**STUDY MATERIAL**:
^^^^

(* ===== verification/Crash.v ===== *)
(** * Fallible effects of a process that can die

    A monad for code that performs durable effects one after the other: an effect
    changes the outside world [W] and returns a result; the process can die before
    any effect, after which only [W] is left.  [wp] is its weakest precondition:
    what must hold of the world so that a postcondition holds when the code
    returns and a crash invariant when it dies. *)

From S2P Require Import Prelude.

Inductive outcome (E A : Type) :=
| Ret (r : result A E)
| Died.
Arguments Ret {E A} r.
Arguments Died {E A}.

(** The process: the world and the number of effects left, [None] if it lives on. *)
Record proc (W : Type) := { the_world : W; left_ : option nat }.
Arguments the_world {W} _.
Arguments left_ {W} _.

Section Monad.
Context {W E : Type}.

Definition M (A : Type) : Type := proc W -> outcome E A * proc W.

Definition ret {A} (r : result A E) : M A := fun p => (Ret r, p).

(** The [?] operator. *)
Definition bind {A B} (m : M A) (k : A -> M B) : M B :=
  fun p => match m p with
           | (Ret (Ok x), p) => k x p
           | (Ret (Err e), p) => (Ret (Err e), p)
           | (Died, p) => (Died, p)
           end.

(** Inspecting a result instead of returning it. *)
Definition try {A} (m : M A) : M (result A E) :=
  fun p => match m p with
           | (Ret r, p) => (Ret (Ok r), p)
           | (Died, p) => (Died, p)
           end.

Definition effect {A} (f : W -> result A E * W) : M A :=
  fun p => match left_ p with
           | Some O => (Died, p)
           | Some (S n) =>
               let '(r, w) := f (the_world p) in (Ret r, {| the_world := w; left_ := Some n |})
           | None =>
               let '(r, w) := f (the_world p) in (Ret r, {| the_world := w; left_ := None |})
           end.

(** Looking at the process's own data. *)
Definition get {A} (f : W -> A) : M A := fun p => (Ret (Ok (f (the_world p))), p).

Definition wp {A} (m : M A) (Q : result A E -> W -> Prop) (I : W -> Prop) (w : W) : Prop :=
  forall b, match m {| the_world := w; left_ := b |} with
            | (Ret r, p) => Q r (the_world p)
            | (Died, p) => I (the_world p)
            end.

Lemma wp_run {A} (m : M A) (Q : result A E -> W -> Prop) (I : W -> Prop) w b out p :
  wp m Q I w -> m {| the_world := w; left_ := b |} = (out, p) ->
  match out with Ret r => Q r (the_world p) | Died => I (the_world p) end.
Proof. intros Hm Hrun. specialize (Hm b). rewrite Hrun in Hm. by destruct out. Qed.

Lemma wp_ret {A} (r : result A E) Q I w : Q r w -> wp (ret r) Q I w.
Proof. by intros H b. Qed.

Lemma wp_get {A} (f : W -> A) Q I w : Q (Ok (f w)) w -> wp (get f) Q I w.
Proof. by intros H b. Qed.

Lemma wp_bind {A B} (m : M A) (k : A -> M B) Q I w :
  wp m (fun r w' => match r with Ok x => wp (k x) Q I w' | Err e => Q (Err e) w' end) I w ->
  wp (bind m k) Q I w.
Proof.
  intros Hm b. unfold bind. specialize (Hm b).
  destruct (m _) as [[[x|e]|] p]; [|done..]. destruct p as [w' b']. apply Hm.
Qed.

Lemma wp_try {A} (m : M A) Q I w :
  wp m (fun r w' => Q (Ok r) w') I w -> wp (try m) Q I w.
Proof. intros Hm b. unfold try. specialize (Hm b). by destruct (m _) as [[r|] p]. Qed.

Lemma wp_effect {A} (f : W -> result A E * W) Q I w :
  I w -> Q (f w).1 (f w).2 -> wp (effect f) Q I w.
Proof.
  intros Hi Hq b. unfold effect; simpl. destruct b as [[|n]|]; [done|..];
    by destruct (f w) as [r w'].
Qed.

Lemma wp_mono {A} (m : M A) (Q Q' : result A E -> W -> Prop) I w :
  wp m Q I w -> (forall r w', Q r w' -> Q' r w') -> wp m Q' I w.
Proof. intros Hm HQ b. specialize (Hm b). destruct (m _) as [[r|] p]; auto. Qed.

(** *** What every run keeps

    A preorder on worlds that every effect respects relates the worlds before and
    after, however the run ends; an outcome that no part yields, the whole does not.
    [J] is what is known of the world and stays. *)

Definition respects {A} (J : W -> Prop) (R : W -> W -> Prop) (bad : E -> Prop) (m : M A) : Prop :=
  forall p out p', J (the_world p) -> m p = (out, p') ->
    R (the_world p) (the_world p') /\ (forall e, out = Ret (Err e) -> ~ bad e).

Section Respects.
Context (J : W -> Prop) (R : W -> W -> Prop) `{!PreOrder R} (bad : E -> Prop).
Context (stable : forall w w', R w w' -> J w -> J w').

Lemma respects_ret {A} (r : result A E) :
  (forall e, r = Err e -> ~ bad e) -> respects J R bad (ret r).
Proof. intros Hr p out p' _ H. unfold ret in H. simplify_eq. split; [reflexivity|]. naive_solver. Qed.

Lemma respects_ok {A} (x : A) : respects J R bad (ret (Ok x)).
Proof. by apply respects_ret. Qed.

Lemma respects_get {A} (f : W -> A) : respects J R bad (get f).
Proof. intros p out p' _ H. unfold get in H. simplify_eq. split; [reflexivity|done]. Qed.

Lemma respects_bind {A B} (m : M A) (k : A -> M B) :
  respects J R bad m -> (forall x, respects J R bad (k x)) -> respects J R bad (bind m k).
Proof.
  intros Hm Hk p out p' HJ H. unfold bind in H. destruct (m p) as [[[x|e]|] p1] eqn:Hp;
    destruct (Hm _ _ _ HJ Hp) as [H1 Hb].
  - destruct (Hk _ _ _ _ (stable _ _ H1 HJ) H) as [H2 Hb2]. split; [by etrans|done].
  - simplify_eq. split; [done|]. intros; simplify_eq. by apply Hb.
  - simplify_eq. by split.
Qed.

Lemma respects_effect {A} (f : W -> result A E * W) :
  (forall w, R w (f w).2 /\ (forall e, (f w).1 = Err e -> ~ bad e)) -> respects J R bad (effect f).
Proof.
  intros Hf p out p' _ H. unfold effect in H. pose proof (Hf (the_world p)) as [H1 H2].
  destruct (left_ p) as [[|n]|]; [simplify_eq; by split; [reflexivity|]|..];
    destruct (f (the_world p)) as [r w]; simplify_eq; simpl in *; (split; [done|]); naive_solver.
Qed.

Lemma respects_try_bind {A B} (m : M A) (k : result A E -> M B) :
  respects J R bad m ->
  (forall r, (forall e, r = Err e -> ~ bad e) -> respects J R bad (k r)) ->
  respects J R bad (bind (try m) k).
Proof.
  intros Hm Hk p out p' HJ H. unfold bind, try in H. destruct (m p) as [[r|] p1] eqn:Hp;
    destruct (Hm _ _ _ HJ Hp) as [H1 Hb].
  - assert (Hr : forall e, r = Err e -> ~ bad e) by (intros e ->; by apply Hb).
    destruct (Hk r Hr _ _ _ (stable _ _ H1 HJ) H) as [H2 Hb2]. split; [by etrans|done].
  - simplify_eq. by split.
Qed.

End Respects.

End Monad.
Arguments M : clear implicits.

Notation "'do!' x := m 'in' k" := (bind m (fun x => k))
  (at level 10, x pattern, m at level 100, k at level 200,
   format "'[v' 'do!'  x  :=  m  'in' '/' k ']'") : ecat_scope.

^^^^

**EXERCISE PROMPT**:
Within the data above, pick out all lines holding the word "Context".

**OUTPUT OF THE TASK**:
Context {W E : Type}.
Context (J : W -> Prop) (R : W -> W -> Prop) `{!PreOrder R} (bad : E -> Prop).
Context (stable : forall w w', R w w' -> J w -> J w').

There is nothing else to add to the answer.